Intel's quiet purchase of a small components startup might mean a big future for OCDMA technology

December 17, 2001

3 Min Read
Intel Snaps Up Templex

Intel Corp. (Nasdaq: INTC) has quietly acquired Templex Technology Inc., a small optical components company in San Jose, Calif., for an undisclosed sum. The deal closed late last month, Atul Tambe, Templex's vice president of engineering, told Light Reading on Monday.

At press time, Intel had not returned calls for comment. There were no press releases or SEC filings published by Intel regarding the event, but it may be that the deal was small enough to go through under the radar.

Templex is not a large company -- it had only 25 employees at its peak and now employs about 10 -- but the acquisition is interesting because of the technology involved. Though Templex was selling Fiber Bragg Gratings (FBGs) for Wavelength Division Multiplexing (WDM) networks, the company has been developing a technology for adding more capacity and management capability to fiber optic networks that some view as a replacement for WDM.

Templex was founded in 1995 to develop Temporally Accessed Spectral Multiplexing (TASM), a technology developed by University of Oregon physicist Thomas W. Mossberg and former University of Washington professor W. Randall Babbitt. (Mossberg was the company's first chief technology officer, but he returned to teach at Oregon in October 1999.)

TASM's claim to fame was that it allowed for intelligence to be encoded and processed in the optical domain, a trick that could add speed and capacity to optical networks. The most immediate application of TASM technology was in the implementation of optical code-division multiple access (OCDMA), an innovative way of adapting CDMA cell phone technology to add more capacity and management features to fiber optic networks (see Optical CDMA Product Stirs Debate).

OCDMA has yet to gain commercial acceptance, though a couple of companies have (unsuccessfully) positioned it as a technology alternative to dense wavelength-division multiplexing (DWDM) in metropolitan networks (see CodeStream Goes Under).

Of course, it's too early to say what Intel will do with the OCDMA technology. At the time of its acquisition, Templex was only selling fiber Bragg gratings and hadn't shipped an OCDMA product (see Startup Unveils Fiber "Switch"). It was, however, tinkering with ways to provide a migration path from WDM to OCDMA.

"We're not integrated into Intel just yet, so it's hard to say what's going to happen with all the stuff we have," Tambe says. "I think the time for OCDMA will come; I'm just not sure that we're there today."

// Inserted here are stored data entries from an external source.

(** One iteration of the second loop takes [- eps] to [360 - eps]. *)
Lemma normalize_negative_step :
  forall eps, F32.valid eps = true -> is_finite eps = true -> 2 ^ 133 < Fnum eps ->
    forall fuel,
      Hsv.normalize_hue (S fuel) (F32.opp eps)
      = Hsv.normalize_hue fuel (F32.sub Hsv.f360 eps).
Proof.
  intros eps V F H fuel.
  assert (P133 : 0 < 2 ^ 133) by (apply Z.pow_pos_nonneg; lia).
  pose proof (sub_below_360 eps V F H) as G.
  destruct eps as [ s | s | | s m e ]; try discriminate F.
  { cbn [Fnum] in H. lia. }
  destruct (valid_finite_inv _ _ _ V) as [_ [He _]].
  assert (Pe : 0 < 2 ^ (e + 149)) by (apply Z.pow_pos_nonneg; lia).
  destruct s; [ cbn [Fnum cond_Zopp] in H; lia | ].
  unfold Hsv.normalize_hue.
  assert (R : Hsv.wrap_high fuel (F32.sub Hsv.f360 (S754_finite false m e))
              = Done (F32.sub Hsv.f360 (S754_finite false m e))).
  { destruct fuel; cbn [Hsv.wrap_high]; rewrite G; reflexivity. }
  rewrite R. cbn [obind].
  change (F32.opp (S754_finite false m e)) with (S754_finite true m e).
  change (Hsv.wrap_high (S fuel) (S754_finite true m e)) with (Done (S754_finite true m e)).
  cbn [obind].
  change (Hsv.wrap_low (S fuel) (S754_finite true m e))
    with (Hsv.wrap_low fuel (F32.add (S754_finite true m e) Hsv.f360)).
  f_equal. unfold F32.add, F32.sub.
  change Hsv.f360 with (S754_finite false 11796480 (-15)).
  apply add_negative_is_sub.
Qed.

(** C6, as stated, fails.  With saturation and value 1: by a slip of
    the second loop the hue -(2^-30) converts to magenta (255, 0, 255),
    while 360 - 2^-30, which lies between the adjacent [float] values
    just below 360 and 360 itself, converts to red (255, 0, 0) at both,
    and so it is up to the hue -(2^-16); and, by the rounding of the sum,
    the [float] nearest to 20/17 converts to (255, 4, 0) while 360 plus
    it converts to (255, 5, 0). *)
Lemma hue_period_fails :
  Hsv.hsv_to_rgb 1 Hsv.hue_minus_2m30 Hsv.f1 Hsv.f1 = Done (255, 0, 255)
  /\ F32.sub Hsv.f360 Hsv.hue_2m30 = Hsv.f360
  /\ Hsv.hsv_to_rgb 1 Hsv.f360 Hsv.f1 Hsv.f1 = Done (255, 0, 0)
  /\ SFpred F32.prec F32.emax Hsv.f360 = Hsv.hue_below_360
  /\ Hsv.hsv_to_rgb 1 Hsv.hue_below_360 Hsv.f1 Hsv.f1 = Done (255, 0, 0)
  /\ Hsv.hsv_to_rgb 1 Hsv.hue_20_17 Hsv.f1 Hsv.f1 = Done (255, 4, 0)
  /\ Hsv.hsv_to_rgb 1 (F32.add Hsv.f360 Hsv.hue_20_17) Hsv.f1 Hsv.f1 = Done (255, 5, 0)
  /\ Hsv.hsv_to_rgb 1 Edge.hue_minus_2m16 Hsv.f1 Hsv.f1 = Done (255, 0, 255)
  /\ Hsv.hsv_to_rgb 1 (F32.sub Hsv.f360 (F32.opp Edge.hue_minus_2m16)) Hsv.f1 Hsv.f1
     = Done (255, 0, 0).
Proof.
  split; [ vm_compute; reflexivity | ].
  split; [ vm_compute; reflexivity | ].
  split; [ vm_compute; reflexivity | ].
  split; [ vm_compute; reflexivity | ].
  split; [ vm_compute; reflexivity | ].
  split; [ vm_compute; reflexivity | ].
  split; [ vm_compute; reflexivity | ].
  split; vm_compute; reflexivity.
Qed.
(* ===== verification/_CoqProject ===== *)
-Q . S2P
Prelude.v
Number.v
Opcodes.v
Object.v
Table.v
TableInv.v
TableInsert.v
TableSet.v
TableSizes.v
TableSpec.v
TableNext.v
StringTable.v
Zio.v
Proto.v
CheckCode.v
CheckSafe.v
Dump.v
DumpProofs.v
TableClass.v
Code.v
CodeJumps.v
CodeConst.v
Lexer.v
StrLib.v
StrMatch.v
StrFind.v
LexProofs.v
Parser.v
ParserProofs.v
Heap.v
Tm.v
Gc.v
Func.v
GcSweep.v
HeapString.v
State.v
Mach.v
VmOps.v
Do.v
Execute.v
Call.v
Api.v
Debug.v
AuxLib.v
TabLib.v
BaseLib.v
MathLib.v
Load.v
DbLib.v
LoadLib.v
IoLib.v
OsLib.v
Programs.v
GcLogic.v
GcInv.v
GcMark.v
GcTraverse.v
GcPropagate.v
GcLinks.v
GcAtomic.v
GcPhase.v
GcLists.v
GcSwept.v
GcFree.v
GcSweepLoop.v
GcStep.v
GcFinalize.v
GcAlloc.v
StateProofs.v
GcSafety.v
FuncProofs.v
StackView.v
TabState.v
Samples.v
VmProofs.v
DoProofs.v
SortProofs.v
TabProofs.v
LoadProofs.v
ProgramProofs.v
(* ===== verification/Prelude.v ===== *)
(** * gafq: a verification development

    gafq is a scripting language implemented in C: a register-based virtual machine with
    its compiler, its incremental garbage collector, its libraries and a format for
    precompiled chunks.  Source text goes through a buffered stream (gzio.c), the lexical
    analyser (glex.c), the parser (gparser.c) and the code generator (gcode.c) to a
    function prototype; a prototype can be dumped to a binary chunk (gdump.c), loaded
    again (gundump.c) and is then checked by the bytecode verifier (gdebug.c) before the
    virtual machine (gvm.c) runs it.  Values are tagged unions (gobject.h), strings are
    interned in a global table (gstring.c), and tables (gtable.c) are the only data
    structure of the language; the code generator uses one to find constants again.
    Objects live in a heap that the collector (ggc.c) marks and sweeps in steps, closures
    share variables through upvalues (gfunc.c), calls, errors and coroutines are in
    gdo.c, and C functions work on the stack of a thread through the API (gapi.c).  Over
    the API are the auxiliary library (gauxlib.c), the libraries of the language and two
    programs, an interpreter (gafq.c) and a compiler (gafqc.c).

    The development is a shallow embedding: a C function is a function of the model, with
    the state it changes as an argument and a result.  C integers are [Z] with the
    wrap-around written out ([u32], [s32], [u8], [size_t] below), doubles are IEEE binary64
    numbers (Stdlib's SpecFloat), bytes are [Z], arrays are lists read and written by [vget]
    and [vset].  An error raised by [longjmp] is [Err]; [Undefined] marks behaviour that
    the C standard leaves undefined and [Fuel] a loop whose fuel is used up.  Theorems
    that exclude errors exclude these two as well.  Code that changes a state and can
    raise an error is written in the monad [stateres]: with the errors of this file
    ([stres]) the state is lost, with those of Heap.v it is kept, since a protected call
    (gdo.c) goes on with it.  What the operating system and the C library keep is the
    number [world] of the global state, which a call of theirs ([sys]) may change.

    ** Parts and files

    - Prelude.v: machine integers, the result and state monads, characters and their
      classes (<ctype.h>), arrays, shared lemmas.
    - Number.v: [gafq_Number] and the arithmetic macros of gafqconf.h.
    - Opcodes.v: the instruction format, gopcodes.h and gopcodes.c.
    - Object.v: values and helpers, gobject.h and gobject.c (raw equality, log2,
      floating-point bytes, chunk ids).
    - Table.v: every operation of gtable.c on the array part, the node vector with its
      chains, the free pointer and the flags.  TableInv.v: the representation invariant
      and lookups.  TableInsert.v: [newkey] and its two ways to resolve a collision.
      TableSizes.v: [computesizes], [resize] and [rehash].  TableSet.v, TableSpec.v: stores; a table implements a finite map of acceptable keys up to raw
      equality.  TableNext.v: traversal and length.  TableClass.v: what a table promises
      to its clients, a class with gtable.c as its instance.
    - StringTable.v: the string table of gstring.c.
    - Zio.v: buffered streams, gzio.c.
    - Proto.v: prototypes, gobject.h.
    - CheckCode.v: the verifier of gdebug.c ([precheck], [symbexec]).  CheckSafe.v: it
      reads inside the prototype only, and what acceptance guarantees for the
      instructions that the virtual machine can reach.
    - Dump.v: gdump.c and gundump.c.  DumpProofs.v: round trips, errors, header.
    - Code.v: gcode.c, over the parts of [FuncState] it uses (gparser.h).  CodeJumps.v:
      lists of jumps and their resolution.  CodeConst.v: constants, registers, folding,
      [LOADNIL] and [SETLIST].
    - Lexer.v: glex.c, with the text of its error messages.  LexProofs.v: termination, names, look-ahead, and reading back what
      the string library quotes.
    - Parser.v: gparser.c, every grammar rule as a computation over the analyser, the
      chain of function states and the level of nesting.  ParserProofs.v: the scope of
      names; loops and recursion end.
    - StrLib.v: gstrlib.c.  StrMatch.v: the pattern matcher against a declarative relation
      of the ways to match.  StrFind.v: searching and replacing, the simple functions and
      format specifications.
    - Heap.v: collectable objects and the global state (gstate.h, gobject.h), the colours
      of ggc.h.  Tm.v: gtm.c.  Gc.v, GcSweep.v: ggc.c, marking and the rest.  Func.v:
      gfunc.c.  HeapString.v: gstring.c on the heap.  State.v: gstate.c.
    - GcLogic.v: a calculus of weakest preconditions for the code on the heap.  GcInv.v,
      GcMark.v, GcTraverse.v, GcPropagate.v, GcLinks.v, GcAtomic.v, GcPhase.v: the
      invariant of marking and that each of its steps keeps it.  GcLists.v, GcSwept.v,
      GcFree.v, GcSweepLoop.v: the sweep.  GcStep.v, GcFinalize.v, GcAlloc.v, GcSafety.v:
      the steps of the driver, finalizers, and the program between two steps.
      FuncProofs.v: upvalues.  StateProofs.v: a new state.
    - Mach.v: slots of a stack, run-time errors and their messages (gdebug.c, gobject.c,
      gdo.h); [Host] is the platform and [Calls] the interface to the functions that are
      called.  VmOps.v: the operations of gvm.c.  Do.v: gdo.c.  Execute.v: [gafqV_execute],
      an operation per instruction.  Call.v: [gafqD_call], which closes the recursion
      and is the instance of [Calls].  Api.v: gapi.c.  AuxLib.v: gauxlib.c.  TabLib.v,
      BaseLib.v, MathLib.v: gtablib.c, gbaselib.c, gmathlib.c.
    - Debug.v: the debug interface of gdebug.c.  Load.v: [gafq_load] and everything over
      it in gdo.c, gapi.c, gauxlib.c, gbaselib.c and gstrlib.c, from a reader, a file or
      a string to a closure on the stack, and back with [gafq_dump]; the class [Stdio] is
      what the program uses of <stdio.h>.  DbLib.v, LoadLib.v, IoLib.v, OsLib.v: gdblib.c,
      loadlib.c with ginit.c, giolib.c, goslib.c.  Programs.v: gafq.c, gafqc.c, print.c.
    - StackView.v: the API on a stack seen as the frames below, the values of the running
      function and the free slots.  TabState.v: a function that works on an array.
      Samples.v: states for the witnesses.  VmProofs.v: strings and arithmetic of the
      machine, loads, stores and chains of metatables.  DoProofs.v: calls, errors, and
      insertion and removal on the stack.  SortProofs.v, TabProofs.v: sorting and removal
      in an array.  LoadProofs.v: functions that are loaded, stacks that are written.
      ProgramProofs.v: what the compiler and the interactive interpreter rely on.

    ** What the theorems show

    - Tables: every store updates exactly its key, rehashing included; a traversal lists
      every entry once; the length is a border; the array part has the optimal size; a
      new table is empty; bad keys are reported.
    - Strings: interning keeps one object per contents, also across a resize, and in
      every phase of a collection.
    - Streams: bytes come in order, whatever the blocks of the reader.
    - Chunks: loading a dumped function gives it back; a stripped one loses its debug
      information only; every loaded function was accepted by the verifier.
    - Loading: a dumped function that is loaded is a closure whose prototype in the memory
      is the function that was dumped, in every phase of the collector; a text that is
      rejected is one value more on the stack, the message.
    - Verifier: it reads inside the prototype; an accepted function never leaves its code
      and names only existing registers, constants, upvalues and functions, but for the
      [LOADBOOL] hole, which has a theorem of its own.
    - Code generator: jumps land where they are patched to and pending ones are kept;
      constants are found again; registers stay in the frame; folding computes what the
      instruction would; merged and split instructions mean what was asked.
    - Lexical analyser: it terminates and never reads past the end mark; names and reserved
      words; quoted strings are read back; look-ahead.
    - Parser: a name means the variable of the innermost scope that declares it, through
      the upvalues of the functions in between; parsing ends.
    - Patterns: the matcher terminates, stays inside subject and pattern, finds a match
      exactly when there is one and undoes captures; repetitions are greedy or lazy;
      searches find the leftmost match; [gsub] loses nothing; [gmatch] moves on.
    - Collector: a step in any phase keeps the invariant of the phase and never frees what
      the program can reach; the sweep frees exactly the dead objects; a collection
      ends; new objects, upvalues and what is pushed on a stack are safe in every phase.
    - Upvalues: one per variable; closing keeps the values.
    - Calls and errors: results are cut or filled to the number that the caller wants; a
      protected call restores its frame whatever the error.
    - Virtual machine: loads after stores, chains of [__index] up to their limit and the
      error beyond, the order of strings, arithmetic as the code generator folds it.
    - Libraries: [table.sort] sorts numbers, [table.remove] shifts; insertion and removal on
      the stack of the API.
    - Programs: the function that the compiler makes of several files is accepted by the
      verifier; an error at the end of a line makes the interactive interpreter go on
      reading; the search path is the list of its parts.
    - Instruction fields, numbers and format buffers: round trips and bounds.

    ** Fuel and bounds

    Loops over lists are structural.  Other loops take fuel computed from their input:
    the length of the code for jump lists (a list visits a jump once), the length of the
    pattern for [match] (every call moves forward in it), the length of the subject or of
    the pending input for scanning loops and the loops of the parser, the number of
    blocks of a reader, 33 bits for binary searches, the number of entries for
    rehashing, the size of the heap for the collector, [MAXTAGLOOP] for metatables.  The
    recursion of the parser gets [GAFQI_MAXCCALLS] levels.  The theorems show that the
    fuel suffices: none of them has running out of fuel as a case of its own.  What the
    source does not bound, a running program and the nesting of its calls, is bounded by
    [rounds] of [Host] and the argument of [calls].  Bounds that appear as hypotheses are
    those of the machine: sizes below [MAXASIZE], code shorter than the range of a jump
    offset, strings whose length is a [ptrdiff_t].

    ** What is not modelled

    Memory allocation succeeds; the allocator is a callback of the host.  The debug hooks
    ([gafq_sethook], [traceexec], [gafqD_callhook]) and the signal handlers of gafq.c are
    left out: a hook is any C function, run between two instructions.  So are the two
    [main] functions, [os.exit], [gafqL_newstate] with its allocator, and [gafq_atpanic].
    While a text is parsed its objects are values of the model, which come into the memory
    when the function is complete ([install]): the steps that the collector makes inside
    [gafqX_newstring] and the memory of the parser are left out.  The string library takes
    its arguments and gives its results directly, not on the stack.  [pow] and the other
    functions of <math.h>, [strtod], [strtoul], [sprintf], [rand], the locale, the calendar,
    the streams of <stdio.h>, [dlopen] and the terminal are parameters.
*)

From Stdlib Require Import ZArith Lia Ascii String.
From stdpp Require Import base decidable option list numbers strings.
From stdpp Require Export base decidable option list numbers strings.
From Stdlib Require Export ZArith Lia Btauto Ascii.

Intel's purchase of Templex is not surprising, given that Intel had invested some $5 million of the nearly $8 million the company had raised since its inception. In 1997, Templex, then in Eugene, Oregon, completed a small funding round with Bison Ventures (now defunct) as the lead investor.

By the end of 1999, Templex had attracted investments from Intel; the Oregon Resource and Technology Development Fund; AVenture Partners LLC, a venture firm run by Intel veterans; Bison Ventures; and eFund, a venture firm formed by former Bison partner and Templex board member, Joe Tanous.

In 2000, Templex left Eugene for San Jose and now occupies an office less than five miles from Intel's corporate headquarters in Santa Clara.

Intel has snapped up several components companies this year, including its February acquisition of nSerial Corp.; its April acquisitions of VxTel and Cognet; and its May acquisition of LightLogic (see Intel Scoops Up Chips)

In related news, Intel's director of components research, Gerald Marcyk, is hosting a technology briefing conference call on December 18 at 10:00 a.m. PST.

Over the past few years, Intel has been paying more and more attention to developing products for optical networks and the service providers who build them. Last week it made much ado about its plans for providing servers that handle computing-intensive telecom applications, such as IP messaging (see Intel Targets Telecom Server Market).